_Task description_
In the listing that follows, the lines starting at the one containing "(** * Setting" and ending at the one containing "Definition user_may_read (prot" are to be returned exactly, both boundary lines included, and no others.
[[ Supplied data, beginning ]]
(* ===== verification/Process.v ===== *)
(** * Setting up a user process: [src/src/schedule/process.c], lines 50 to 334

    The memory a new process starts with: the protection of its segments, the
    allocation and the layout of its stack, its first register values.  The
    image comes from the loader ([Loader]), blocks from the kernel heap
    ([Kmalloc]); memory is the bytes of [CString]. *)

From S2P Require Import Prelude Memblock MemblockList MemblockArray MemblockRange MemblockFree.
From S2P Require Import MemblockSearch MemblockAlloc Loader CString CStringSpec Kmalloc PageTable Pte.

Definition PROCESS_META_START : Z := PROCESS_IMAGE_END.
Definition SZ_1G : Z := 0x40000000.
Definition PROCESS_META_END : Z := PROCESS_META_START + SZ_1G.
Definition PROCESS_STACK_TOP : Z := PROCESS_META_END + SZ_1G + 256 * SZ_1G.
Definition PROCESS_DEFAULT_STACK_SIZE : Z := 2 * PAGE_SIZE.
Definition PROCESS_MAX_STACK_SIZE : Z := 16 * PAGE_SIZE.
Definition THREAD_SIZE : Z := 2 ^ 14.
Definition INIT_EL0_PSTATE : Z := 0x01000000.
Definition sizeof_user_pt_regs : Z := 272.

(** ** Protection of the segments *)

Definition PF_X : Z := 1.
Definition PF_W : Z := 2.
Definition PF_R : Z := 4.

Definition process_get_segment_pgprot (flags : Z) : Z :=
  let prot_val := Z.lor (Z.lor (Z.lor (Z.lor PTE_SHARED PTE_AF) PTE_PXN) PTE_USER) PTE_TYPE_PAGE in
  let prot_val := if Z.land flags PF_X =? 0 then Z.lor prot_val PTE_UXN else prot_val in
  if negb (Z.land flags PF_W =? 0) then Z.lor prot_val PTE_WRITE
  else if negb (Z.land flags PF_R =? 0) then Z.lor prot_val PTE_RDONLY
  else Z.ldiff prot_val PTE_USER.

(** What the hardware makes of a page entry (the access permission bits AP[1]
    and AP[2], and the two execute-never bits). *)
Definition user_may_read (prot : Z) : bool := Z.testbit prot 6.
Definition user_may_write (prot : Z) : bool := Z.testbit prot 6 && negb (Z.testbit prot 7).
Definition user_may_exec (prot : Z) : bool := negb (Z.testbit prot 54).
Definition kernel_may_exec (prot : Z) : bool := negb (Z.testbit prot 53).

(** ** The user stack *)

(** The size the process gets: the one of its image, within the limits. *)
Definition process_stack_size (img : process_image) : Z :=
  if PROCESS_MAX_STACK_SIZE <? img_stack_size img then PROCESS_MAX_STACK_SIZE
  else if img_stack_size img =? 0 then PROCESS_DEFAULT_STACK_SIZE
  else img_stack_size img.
[[ Supplied data, end ]]
[[ Supplied data, beginning ]]
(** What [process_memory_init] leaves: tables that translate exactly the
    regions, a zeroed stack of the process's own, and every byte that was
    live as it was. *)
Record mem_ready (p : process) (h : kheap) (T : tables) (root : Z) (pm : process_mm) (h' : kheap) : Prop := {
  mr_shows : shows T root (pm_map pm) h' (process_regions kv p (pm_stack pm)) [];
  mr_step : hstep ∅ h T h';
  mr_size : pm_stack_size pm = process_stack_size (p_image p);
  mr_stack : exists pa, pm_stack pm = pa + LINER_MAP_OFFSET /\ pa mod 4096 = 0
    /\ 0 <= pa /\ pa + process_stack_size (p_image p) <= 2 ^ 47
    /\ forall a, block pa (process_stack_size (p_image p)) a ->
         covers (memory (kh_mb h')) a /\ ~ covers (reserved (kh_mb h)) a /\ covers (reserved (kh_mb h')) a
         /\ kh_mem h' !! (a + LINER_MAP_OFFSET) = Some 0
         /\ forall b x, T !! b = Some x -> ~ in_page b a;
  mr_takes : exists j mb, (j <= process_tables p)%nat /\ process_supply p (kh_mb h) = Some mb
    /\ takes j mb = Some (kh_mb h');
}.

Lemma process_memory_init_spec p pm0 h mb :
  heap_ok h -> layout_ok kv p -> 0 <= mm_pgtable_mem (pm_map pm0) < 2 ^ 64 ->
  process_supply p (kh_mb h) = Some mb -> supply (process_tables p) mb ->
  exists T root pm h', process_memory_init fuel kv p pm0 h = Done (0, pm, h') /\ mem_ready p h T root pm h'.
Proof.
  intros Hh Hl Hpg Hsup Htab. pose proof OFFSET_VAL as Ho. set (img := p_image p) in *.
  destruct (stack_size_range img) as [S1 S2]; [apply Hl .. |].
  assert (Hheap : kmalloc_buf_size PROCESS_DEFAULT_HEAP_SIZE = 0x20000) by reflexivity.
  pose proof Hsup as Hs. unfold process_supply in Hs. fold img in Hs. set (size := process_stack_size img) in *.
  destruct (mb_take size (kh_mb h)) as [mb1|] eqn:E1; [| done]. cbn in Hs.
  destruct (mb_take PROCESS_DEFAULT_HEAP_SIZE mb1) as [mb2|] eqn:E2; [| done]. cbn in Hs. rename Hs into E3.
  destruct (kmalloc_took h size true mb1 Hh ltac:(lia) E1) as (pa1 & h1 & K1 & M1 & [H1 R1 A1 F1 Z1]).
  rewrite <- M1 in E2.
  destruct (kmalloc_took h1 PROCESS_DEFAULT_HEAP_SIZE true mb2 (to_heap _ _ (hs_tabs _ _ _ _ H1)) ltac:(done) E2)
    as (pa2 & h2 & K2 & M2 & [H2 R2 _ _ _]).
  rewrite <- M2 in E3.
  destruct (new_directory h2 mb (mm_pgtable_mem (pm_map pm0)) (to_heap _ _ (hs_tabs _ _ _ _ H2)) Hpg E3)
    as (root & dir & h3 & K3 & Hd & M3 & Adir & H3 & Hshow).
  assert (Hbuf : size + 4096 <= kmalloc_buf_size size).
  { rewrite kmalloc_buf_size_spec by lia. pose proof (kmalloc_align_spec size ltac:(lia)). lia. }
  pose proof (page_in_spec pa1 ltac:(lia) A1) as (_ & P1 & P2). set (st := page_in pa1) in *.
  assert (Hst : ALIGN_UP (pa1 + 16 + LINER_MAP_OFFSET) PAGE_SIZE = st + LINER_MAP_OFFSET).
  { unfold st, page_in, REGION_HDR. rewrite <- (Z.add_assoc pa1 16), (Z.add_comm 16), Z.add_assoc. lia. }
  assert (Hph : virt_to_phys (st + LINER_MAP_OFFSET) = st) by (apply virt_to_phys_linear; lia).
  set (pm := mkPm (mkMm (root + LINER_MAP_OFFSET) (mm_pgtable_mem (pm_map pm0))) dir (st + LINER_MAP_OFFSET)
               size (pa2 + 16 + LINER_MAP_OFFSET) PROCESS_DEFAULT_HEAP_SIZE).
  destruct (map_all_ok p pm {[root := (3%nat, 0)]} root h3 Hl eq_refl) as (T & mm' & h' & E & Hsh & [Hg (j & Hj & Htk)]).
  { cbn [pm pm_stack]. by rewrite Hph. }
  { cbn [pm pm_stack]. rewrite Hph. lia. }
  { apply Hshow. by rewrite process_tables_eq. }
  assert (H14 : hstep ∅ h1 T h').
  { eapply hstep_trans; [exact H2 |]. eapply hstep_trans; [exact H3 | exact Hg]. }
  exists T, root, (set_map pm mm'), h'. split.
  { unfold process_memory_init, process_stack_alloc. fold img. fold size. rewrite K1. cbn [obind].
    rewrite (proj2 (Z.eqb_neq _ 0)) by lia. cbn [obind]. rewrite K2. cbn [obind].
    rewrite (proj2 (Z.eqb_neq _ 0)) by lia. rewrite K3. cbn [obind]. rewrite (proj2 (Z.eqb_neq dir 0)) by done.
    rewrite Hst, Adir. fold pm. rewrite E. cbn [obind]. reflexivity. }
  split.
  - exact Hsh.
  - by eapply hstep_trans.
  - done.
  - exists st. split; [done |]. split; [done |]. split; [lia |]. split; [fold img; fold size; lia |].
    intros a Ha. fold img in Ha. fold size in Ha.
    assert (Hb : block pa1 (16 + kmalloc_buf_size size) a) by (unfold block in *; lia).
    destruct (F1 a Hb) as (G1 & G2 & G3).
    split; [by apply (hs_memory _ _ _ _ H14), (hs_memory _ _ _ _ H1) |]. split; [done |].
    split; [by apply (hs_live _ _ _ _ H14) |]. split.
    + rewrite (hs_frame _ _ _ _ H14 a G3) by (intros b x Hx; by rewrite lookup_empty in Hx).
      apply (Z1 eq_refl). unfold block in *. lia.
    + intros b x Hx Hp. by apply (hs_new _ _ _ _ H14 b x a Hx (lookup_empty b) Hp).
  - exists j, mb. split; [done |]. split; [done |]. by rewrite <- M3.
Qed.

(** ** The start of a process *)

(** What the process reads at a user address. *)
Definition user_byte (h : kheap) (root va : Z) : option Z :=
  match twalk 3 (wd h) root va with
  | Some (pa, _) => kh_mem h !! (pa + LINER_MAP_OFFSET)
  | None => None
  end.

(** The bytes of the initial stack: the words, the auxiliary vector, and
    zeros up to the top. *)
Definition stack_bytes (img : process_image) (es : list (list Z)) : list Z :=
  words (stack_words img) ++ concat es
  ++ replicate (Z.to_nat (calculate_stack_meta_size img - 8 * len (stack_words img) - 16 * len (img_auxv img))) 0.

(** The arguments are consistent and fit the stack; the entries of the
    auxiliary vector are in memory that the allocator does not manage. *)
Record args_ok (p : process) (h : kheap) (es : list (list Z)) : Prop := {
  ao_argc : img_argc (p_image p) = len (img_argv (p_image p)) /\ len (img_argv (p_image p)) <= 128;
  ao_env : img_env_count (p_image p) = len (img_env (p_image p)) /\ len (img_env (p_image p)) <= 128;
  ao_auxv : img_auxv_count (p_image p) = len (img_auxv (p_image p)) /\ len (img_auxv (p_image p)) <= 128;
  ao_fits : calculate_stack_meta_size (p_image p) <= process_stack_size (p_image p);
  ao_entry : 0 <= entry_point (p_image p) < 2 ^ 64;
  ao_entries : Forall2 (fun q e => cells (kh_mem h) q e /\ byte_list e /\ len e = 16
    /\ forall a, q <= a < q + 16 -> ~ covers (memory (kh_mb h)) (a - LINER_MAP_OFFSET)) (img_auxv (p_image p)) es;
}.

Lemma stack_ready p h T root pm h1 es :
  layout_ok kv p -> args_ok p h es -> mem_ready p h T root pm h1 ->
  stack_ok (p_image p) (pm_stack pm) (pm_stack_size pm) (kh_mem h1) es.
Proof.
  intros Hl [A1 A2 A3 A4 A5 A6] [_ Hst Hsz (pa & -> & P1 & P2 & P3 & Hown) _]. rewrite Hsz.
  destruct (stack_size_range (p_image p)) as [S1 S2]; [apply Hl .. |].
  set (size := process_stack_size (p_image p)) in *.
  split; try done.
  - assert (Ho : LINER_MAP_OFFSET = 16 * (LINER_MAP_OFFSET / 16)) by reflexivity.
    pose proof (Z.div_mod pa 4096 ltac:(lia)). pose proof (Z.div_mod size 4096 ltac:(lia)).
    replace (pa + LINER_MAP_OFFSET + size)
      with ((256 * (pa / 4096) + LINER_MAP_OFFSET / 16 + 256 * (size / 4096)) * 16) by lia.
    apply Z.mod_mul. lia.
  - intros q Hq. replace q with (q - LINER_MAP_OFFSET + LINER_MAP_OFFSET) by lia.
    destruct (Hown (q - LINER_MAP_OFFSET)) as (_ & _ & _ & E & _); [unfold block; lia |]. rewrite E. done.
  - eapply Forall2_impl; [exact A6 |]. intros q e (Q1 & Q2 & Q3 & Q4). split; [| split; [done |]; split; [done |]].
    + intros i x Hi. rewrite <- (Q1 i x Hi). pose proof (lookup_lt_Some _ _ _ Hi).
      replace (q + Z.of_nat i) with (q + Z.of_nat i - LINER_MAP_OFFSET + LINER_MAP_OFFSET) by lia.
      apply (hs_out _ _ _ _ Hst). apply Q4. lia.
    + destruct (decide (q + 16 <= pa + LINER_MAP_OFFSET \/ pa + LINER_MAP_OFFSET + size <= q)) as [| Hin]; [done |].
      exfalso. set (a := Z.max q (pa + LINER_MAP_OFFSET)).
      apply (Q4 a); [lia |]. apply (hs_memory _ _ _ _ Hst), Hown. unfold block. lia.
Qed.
[[ Supplied data, end ]]
_Solution below_
(** * Setting up a user process: [src/src/schedule/process.c], lines 50 to 334

    The memory a new process starts with: the protection of its segments, the
    allocation and the layout of its stack, its first register values.  The
    image comes from the loader ([Loader]), blocks from the kernel heap
    ([Kmalloc]); memory is the bytes of [CString]. *)

From S2P Require Import Prelude Memblock MemblockList MemblockArray MemblockRange MemblockFree.
From S2P Require Import MemblockSearch MemblockAlloc Loader CString CStringSpec Kmalloc PageTable Pte.

Definition PROCESS_META_START : Z := PROCESS_IMAGE_END.
Definition SZ_1G : Z := 0x40000000.
Definition PROCESS_META_END : Z := PROCESS_META_START + SZ_1G.
Definition PROCESS_STACK_TOP : Z := PROCESS_META_END + SZ_1G + 256 * SZ_1G.
Definition PROCESS_DEFAULT_STACK_SIZE : Z := 2 * PAGE_SIZE.
Definition PROCESS_MAX_STACK_SIZE : Z := 16 * PAGE_SIZE.
Definition THREAD_SIZE : Z := 2 ^ 14.
Definition INIT_EL0_PSTATE : Z := 0x01000000.
Definition sizeof_user_pt_regs : Z := 272.

(** ** Protection of the segments *)

Definition PF_X : Z := 1.
Definition PF_W : Z := 2.
Definition PF_R : Z := 4.

Definition process_get_segment_pgprot (flags : Z) : Z :=
  let prot_val := Z.lor (Z.lor (Z.lor (Z.lor PTE_SHARED PTE_AF) PTE_PXN) PTE_USER) PTE_TYPE_PAGE in
  let prot_val := if Z.land flags PF_X =? 0 then Z.lor prot_val PTE_UXN else prot_val in
  if negb (Z.land flags PF_W =? 0) then Z.lor prot_val PTE_WRITE
  else if negb (Z.land flags PF_R =? 0) then Z.lor prot_val PTE_RDONLY
  else Z.ldiff prot_val PTE_USER.

(** What the hardware makes of a page entry (the access permission bits AP[1]
    and AP[2], and the two execute-never bits). *)
Definition user_may_read (prot : Z) : bool := Z.testbit prot 6.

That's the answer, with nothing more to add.